#### ASSIGNMENT
Gather all lines from the material that contain the word "Import".

#### LISTED ENTRIES
(* ===== verification/CoderBranch.v ===== *)
(** * Labels and branches of the coder (engine/cvmc_branch.c, cvmc_call.c)

    [ILBranchCoder] is the part of the ILCoderClass method table for labels,
    branches, switch tables and the return instruction.  A branch to an IL
    address whose position is known is output at once; another is output as a
    placeholder, recorded at the label and patched when the label is defined.
    Memory for labels is taken not to run out ([labelOutOfMemory] stays 0) and
    no flag asks for the unroller, debugging or tracing. *)
From Stdlib Require Import ZArith Lia.
From stdpp Require Import base list option numbers decidable.
From S2P Require Import Prelude Opcodes Cvm Coder.

Local Open Scope Z_scope.

(** ** The interface *)

Class ILBranchCoder (C : Type) := {
  ILCoderLabel : C -> Z -> C;
  ILCoderStackRefresh : C -> list ILEngineStackItem -> C;
  ILCoderBranch : C -> Z -> Z -> ILEngineType -> ILEngineType -> C;
  ILCoderSwitchStart : C -> Z -> C;
  ILCoderSwitchEntry : C -> Z -> C;
  ILCoderSwitchEnd : C -> C;
  ILCoderReturnInsn : C -> ILEngineType -> Z -> C;
}.

(** The null coder. *)
Definition Coder_Label (coder : unit) (offset : Z) : unit := coder.
Definition Coder_StackRefresh (coder : unit) (stack : list ILEngineStackItem) : unit := coder.
Definition Coder_Branch (coder : unit) (opcode dest : Z) (type1 type2 : ILEngineType) : unit := coder.
Definition Coder_SwitchStart (coder : unit) (numEntries : Z) : unit := coder.
Definition Coder_SwitchEntry (coder : unit) (dest : Z) : unit := coder.
Definition Coder_SwitchEnd (coder : unit) : unit := coder.
Definition Coder_ReturnInsn (coder : unit) (engineType : ILEngineType) (returnType : Z) : unit :=
  coder.

#[export] Instance null_branch_coder : ILBranchCoder unit := {
  ILCoderLabel := Coder_Label; ILCoderStackRefresh := Coder_StackRefresh;
  ILCoderBranch := Coder_Branch; ILCoderSwitchStart := Coder_SwitchStart;
  ILCoderSwitchEntry := Coder_SwitchEntry; ILCoderSwitchEnd := Coder_SwitchEnd;
  ILCoderReturnInsn := Coder_ReturnInsn }.

(** ** The CVM coder *)

Section CVMBranch.
Context {PF : Platform}.
Variable GetTypeSize : Z -> Z.

(** [CVM_POSN() - coder->start]. *)
Definition CVM_POSN (coder : ILCVMCoder) : Z := Z.of_nat (length (code coder)).

Definition set_code (coder : ILCVMCoder) (c : list Z) : ILCVMCoder :=
  mk_coder c (height coder) (minHeight coder) (maxHeight coder)
    (labelList coder) (switchStart coder) (argOffsets coder) (localOffsets coder).
Definition set_height (coder : ILCVMCoder) (h : Z) : ILCVMCoder :=
  mk_coder (code coder) h (minHeight coder) (maxHeight coder)
    (labelList coder) (switchStart coder) (argOffsets coder) (localOffsets coder).
Definition set_labels (coder : ILCVMCoder) (l : list ILCVMLabel) : ILCVMCoder :=
  mk_coder (code coder) (height coder) (minHeight coder) (maxHeight coder)
    l (switchStart coder) (argOffsets coder) (localOffsets coder).
Definition set_switchStart (coder : ILCVMCoder) (p : Z) : ILCVMCoder :=
  mk_coder (code coder) (height coder) (minHeight coder) (maxHeight coder)
    (labelList coder) p (argOffsets coder) (localOffsets coder).

(** *** Output and patching of branches (cvmc_gen.h, bytecode form) *)

Definition CVM_OUT_BRANCH (coder : ILCVMCoder) (opcode offset : Z) : ILCVMCoder :=
  CVM_WORD (CVM_BYTE (CVM_BYTE coder opcode) offset) 0.
Definition CVM_OUT_BRANCH_LONG (coder : ILCVMCoder) (opcode offset : Z) : ILCVMCoder :=
  CVM_WORD (CVM_BYTE (CVM_BYTE coder COP_BR_LONG) opcode) offset.
Definition CVM_OUT_BRANCH_PLACEHOLDER (coder : ILCVMCoder) (opcode : Z) : ILCVMCoder :=
  CVM_WORD (CVM_BYTE (CVM_BYTE coder opcode) opcode) 0.

(** [c[p] = v] and [IL_WRITE_INT32(c + p, v)]. *)
Definition patch_byte (c : list Z) (p v : Z) : list Z := <[Z.to_nat p := u8 v]> c.
Definition IL_WRITE_INT32 (c : list Z) (p v : Z) : list Z :=
  patch_byte (patch_byte (patch_byte (patch_byte c p v) (p + 1) (Z.shiftr v 8))
    (p + 2) (Z.shiftr v 16)) (p + 3) (Z.shiftr v 24).

Definition CVM_BACKPATCH_BRANCH (c : list Z) (pc relative : Z) : list Z :=
  patch_byte c (pc + 1) relative.
Definition CVM_BACKPATCH_BRANCH_LONG (c : list Z) (pc relative : Z) : list Z :=
  IL_WRITE_INT32 (patch_byte c pc COP_BR_LONG) (pc + 2) relative.

Definition CVM_DEFCASE_OFFSET (numEntries : Z) : Z := 9 + numEntries * 4.
Definition CVM_OUT_SWHEAD (coder : ILCVMCoder) (numEntries defCase : Z) : ILCVMCoder :=
  CVM_WORD (CVM_WORD (CVM_BYTE coder COP_SWITCH) numEntries) defCase.
Definition CVM_OUT_SWENTRY (coder : ILCVMCoder) (relative : Z) : ILCVMCoder :=
  CVM_WORD coder relative.
Definition CVM_OUT_SWENTRY_PLACEHOLDER (coder : ILCVMCoder) : ILCVMCoder := CVM_WORD coder 0.
Definition CVM_BACKPATCH_SWENTRY (c : list Z) (relative writepc : Z) : list Z :=
  IL_WRITE_INT32 c writepc relative.

(** *** Labels *)

Fixpoint find_label (labels : list ILCVMLabel) (address : Z) : option ILCVMLabel :=
  match labels with
  | [] => None
  | label :: labels =>
    if label_address label =? address then Some label else find_label labels address
  end.

(** Store to the fields of the label in the list that has this address. *)
Fixpoint store_label (labels : list ILCVMLabel) (new : ILCVMLabel) : list ILCVMLabel :=
  match labels with
  | [] => []
  | label :: labels =>
    if label_address label =? label_address new then new :: labels
    else label :: store_label labels new
  end.

Definition GetLabel (coder : ILCVMCoder) (address : Z) : ILCVMCoder * ILCVMLabel :=
  match find_label (labelList coder) address with
  | Some label => (coder, label)
  | None =>
    let label := mk_label address None [] in
    (set_labels coder (label :: labelList coder), label)
  end.

Definition is_short (relative : Z) : bool := (-128 <=? relative) && (relative <=? 127).

(** Patch one reference to a label that is now at [posn]. *)
Definition backpatch (posn : Z) (c : list Z) (ref : ILCVMRef) : list Z :=
  let dest := i32 (posn - ref_offset ref) in
  match ref_address ref with
  | None =>
    if is_short dest then CVM_BACKPATCH_BRANCH c (ref_offset ref) dest
    else CVM_BACKPATCH_BRANCH_LONG c (ref_offset ref) dest
  | Some address => CVM_BACKPATCH_SWENTRY c dest address
  end.

Definition CVMCoder_Label (coder : ILCVMCoder) (offset : Z) : ILCVMCoder :=
  let coder := set_height coder (minHeight coder) in
  let '(coder, label) := GetLabel coder offset in
  let posn := u32 (CVM_POSN coder) in
  set_code
    (set_labels coder (store_label (labelList coder) (mk_label offset (Some posn) [])))
    (foldl (backpatch posn) (code coder) (nextRef label)).

(** *** Branches *)

Definition OutputBranch (coder : ILCVMCoder) (opcode dest : Z) : ILCVMCoder :=
  let '(coder, label) := GetLabel coder dest in
  match label_offset label with
  | Some offset =>
    let relative := i32 (offset - CVM_POSN coder) in
    if is_short relative then CVM_OUT_BRANCH coder opcode relative
    else CVM_OUT_BRANCH_LONG coder opcode relative
  | None =>
    let ref := mk_ref None (u32 (CVM_POSN coder)) in
    CVM_OUT_BRANCH_PLACEHOLDER
      (set_labels coder
        (store_label (labelList coder) (mk_label dest None (ref :: nextRef label)))) opcode
  end.

(** The result of a comparison against 0. *)
Definition out_compared (coder : ILCVMCoder) (cmp words : Z) : ILCVMCoder :=
  CVM_ADJUST (CVM_OUT_NONE (CVM_ADJUST (CVMP_OUT_NONE coder cmp) words) COP_LDC_I4_0) 1.

Definition OutputCondBranch (coder : ILCVMCoder) (iopcode lopcode fopcode cmpopcode : Z)
    (type : ILEngineType) (dest : Z) : ILCVMCoder :=
  let coder :=
    if is_type type ILEngineType_I4 then OutputBranch coder iopcode dest
    else if is_type type ILEngineType_I8 then
      OutputBranch (out_compared coder lopcode (- (CVM_WORDS_PER_LONG * 2) + 1)) cmpopcode dest
    else if is_type type ILEngineType_F then
      OutputBranch (out_compared coder fopcode (- (CVM_WORDS_PER_NATIVE_FLOAT * 2) + 1))
        cmpopcode dest
    else if is_type type ILEngineType_M || is_type type ILEngineType_T ||
            is_type type ILEngineType_O || is_type type ILEngineType_I then
      if cmpopcode =? COP_BEQ then OutputBranch coder COP_BR_PEQ dest
      else if cmpopcode =? COP_BNE then OutputBranch coder COP_BR_PNE dest
      else OutputBranch (out_compared coder COP_PREFIX_PCMP (-1)) cmpopcode dest
    else coder in
  CVM_ADJUST coder (-2).

Definition opcode_in (opcode short long : Z) : bool := (opcode =? short) || (opcode =? long).

(** brtrue and brfalse: [opcode] on an int, [null_opcode] on a reference. *)
Definition unary_branch (coder : ILCVMCoder) (opcode null_opcode dest : Z) (type : ILEngineType)
    : ILCVMCoder :=
  let zero op words := CVM_ADJUST (CVM_OUT_NONE (CVM_OUT_NONE coder COP_LDC_I4_0) op) words in
  let coder :=
    if is_type type ILEngineType_I4 || negb IL_NATIVE_INT64 && is_type type ILEngineType_I then
      OutputBranch coder opcode dest
    else if is_type type ILEngineType_I8 || IL_NATIVE_INT64 && is_type type ILEngineType_I then
      OutputBranch
        (CVM_ADJUST (CVMP_OUT_NONE (zero COP_I2L CVM_WORDS_PER_LONG) COP_PREFIX_LCMP)
          (- (CVM_WORDS_PER_LONG * 2) + 1)) opcode dest
    else if is_type type ILEngineType_F then
      OutputBranch
        (CVM_ADJUST (CVMP_OUT_NONE (zero COP_I2F CVM_WORDS_PER_NATIVE_FLOAT) COP_PREFIX_FCMPG)
          (- (CVM_WORDS_PER_NATIVE_FLOAT * 2) + 1)) opcode dest
    else OutputBranch coder null_opcode dest in
  CVM_ADJUST coder (-1).

Definition CVMCoder_Branch (coder : ILCVMCoder) (opcode dest : Z) (type1 type2 : ILEngineType)
    : ILCVMCoder :=
  let cond isUnsigned iopcode lopcode fopcode cmpopcode :=
    let '(coder, type1, _) := AdjustMixedBinary coder isUnsigned type1 type2 in
    OutputCondBranch coder iopcode lopcode fopcode cmpopcode type1 dest in
  if opcode_in opcode IL_OP_BR_S IL_OP_BR || opcode_in opcode IL_OP_LEAVE_S IL_OP_LEAVE then
    OutputBranch coder COP_BR dest
  else if opcode_in opcode IL_OP_BRTRUE_S IL_OP_BRTRUE then
    unary_branch coder COP_BRTRUE COP_BRNONNULL dest type1
  else if opcode_in opcode IL_OP_BRFALSE_S IL_OP_BRFALSE then
    unary_branch coder COP_BRFALSE COP_BRNULL dest type1
  else if opcode_in opcode IL_OP_BEQ_S IL_OP_BEQ then
    cond false COP_BEQ COP_PREFIX_LCMP COP_PREFIX_FCMPL COP_BEQ
  else if opcode_in opcode IL_OP_BNE_UN_S IL_OP_BNE_UN then
    cond true COP_BNE COP_PREFIX_LCMP COP_PREFIX_FCMPL COP_BNE
  else if opcode_in opcode IL_OP_BGT_S IL_OP_BGT then
    cond false COP_BGT COP_PREFIX_LCMP COP_PREFIX_FCMPL COP_BGT
  else if opcode_in opcode IL_OP_BGT_UN_S IL_OP_BGT_UN then
    cond true COP_BGT_UN COP_PREFIX_LCMP_UN COP_PREFIX_FCMPG COP_BGT
  else if opcode_in opcode IL_OP_BGE_S IL_OP_BGE then
    cond false COP_BGE COP_PREFIX_LCMP COP_PREFIX_FCMPL COP_BGE
  else if opcode_in opcode IL_OP_BGE_UN_S IL_OP_BGE_UN then
    cond true COP_BGE_UN COP_PREFIX_LCMP_UN COP_PREFIX_FCMPG COP_BGE
  else if opcode_in opcode IL_OP_BLT_S IL_OP_BLT then
    cond false COP_BLT COP_PREFIX_LCMP COP_PREFIX_FCMPG COP_BLT
  else if opcode_in opcode IL_OP_BLT_UN_S IL_OP_BLT_UN then
    cond true COP_BLT_UN COP_PREFIX_LCMP_UN COP_PREFIX_FCMPL COP_BLT
  else if opcode_in opcode IL_OP_BLE_S IL_OP_BLE then
    cond false COP_BLE COP_PREFIX_LCMP COP_PREFIX_FCMPG COP_BLE
  else if opcode_in opcode IL_OP_BLE_UN_S IL_OP_BLE_UN then
    cond true COP_BLE_UN COP_PREFIX_LCMP_UN COP_PREFIX_FCMPL COP_BLE
  else coder.

(** *** Switch tables *)

Definition CVMCoder_SwitchStart (coder : ILCVMCoder) (numEntries : Z) : ILCVMCoder :=
  let coder := set_switchStart coder (CVM_POSN coder) in
  let defCase := i32 (CVM_DEFCASE_OFFSET numEntries) in
  CVM_ADJUST (CVM_OUT_SWHEAD coder numEntries defCase) (-1).

(** The distance to a label that is known is computed from
    [coder->switchStart - CVM_POSN()], as in the source. *)
Definition CVMCoder_SwitchEntry (coder : ILCVMCoder) (dest : Z) : ILCVMCoder :=
  let '(coder, label) := GetLabel coder dest in
  match label_offset label with
  | Some offset =>
    CVM_OUT_SWENTRY coder (i32 (offset - (switchStart coder - CVM_POSN coder)))
  | None =>
    let ref := mk_ref (Some (u32 (CVM_POSN coder))) (u32 (switchStart coder)) in
    CVM_OUT_SWENTRY_PLACEHOLDER
      (set_labels coder
        (store_label (labelList coder) (mk_label dest None (ref :: nextRef label))))
  end.

Definition CVMCoder_SwitchEnd (coder : ILCVMCoder) : ILCVMCoder := coder.

(** *** Returns (cvmc_call.c) *)

Definition CVM_OUT_RETURN (coder : ILCVMCoder) (size : Z) : ILCVMCoder :=
  if size =? 0 then CVM_OUT_NONE coder COP_RETURN
  else if size =? 1 then CVM_OUT_NONE coder COP_RETURN_1
  else if size =? 2 then CVM_OUT_NONE coder COP_RETURN_2
  else CVM_OUT_WORD coder COP_RETURN_N size.

Definition CVMCoder_ReturnInsn (coder : ILCVMCoder) (engineType : ILEngineType) (returnType : Z)
    : ILCVMCoder :=
  let return_words size := CVM_ADJUST (CVM_OUT_RETURN coder size) (- size) in
  match engineType with
  | ILEngineType_Invalid => CVM_OUT_RETURN coder 0
  | ILEngineType_M | ILEngineType_CM | ILEngineType_O | ILEngineType_T | ILEngineType_I4 =>
    return_words 1
  | ILEngineType_I8 => return_words CVM_WORDS_PER_LONG
  | ILEngineType_I => return_words (if IL_NATIVE_INT64 then CVM_WORDS_PER_LONG else 1)
  | ILEngineType_F => return_words CVM_WORDS_PER_NATIVE_FLOAT
  | ILEngineType_MV => return_words (GetTypeSize returnType)
  | ILEngineType_TypedRef => return_words CVM_WORDS_PER_TYPED_REF
  end.

Definition cvm_branch_coder : ILBranchCoder ILCVMCoder := {|
  ILCoderLabel := CVMCoder_Label; ILCoderStackRefresh := CVMCoder_StackRefresh GetTypeSize;
  ILCoderBranch := CVMCoder_Branch; ILCoderSwitchStart := CVMCoder_SwitchStart;
  ILCoderSwitchEntry := CVMCoder_SwitchEntry; ILCoderSwitchEnd := CVMCoder_SwitchEnd;
  ILCoderReturnInsn := CVMCoder_ReturnInsn |}.

End CVMBranch.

#### RESPONSE BOX
From Stdlib Require Import ZArith Lia.
From stdpp Require Import base list option numbers decidable.
From S2P Require Import Prelude Opcodes Cvm Coder.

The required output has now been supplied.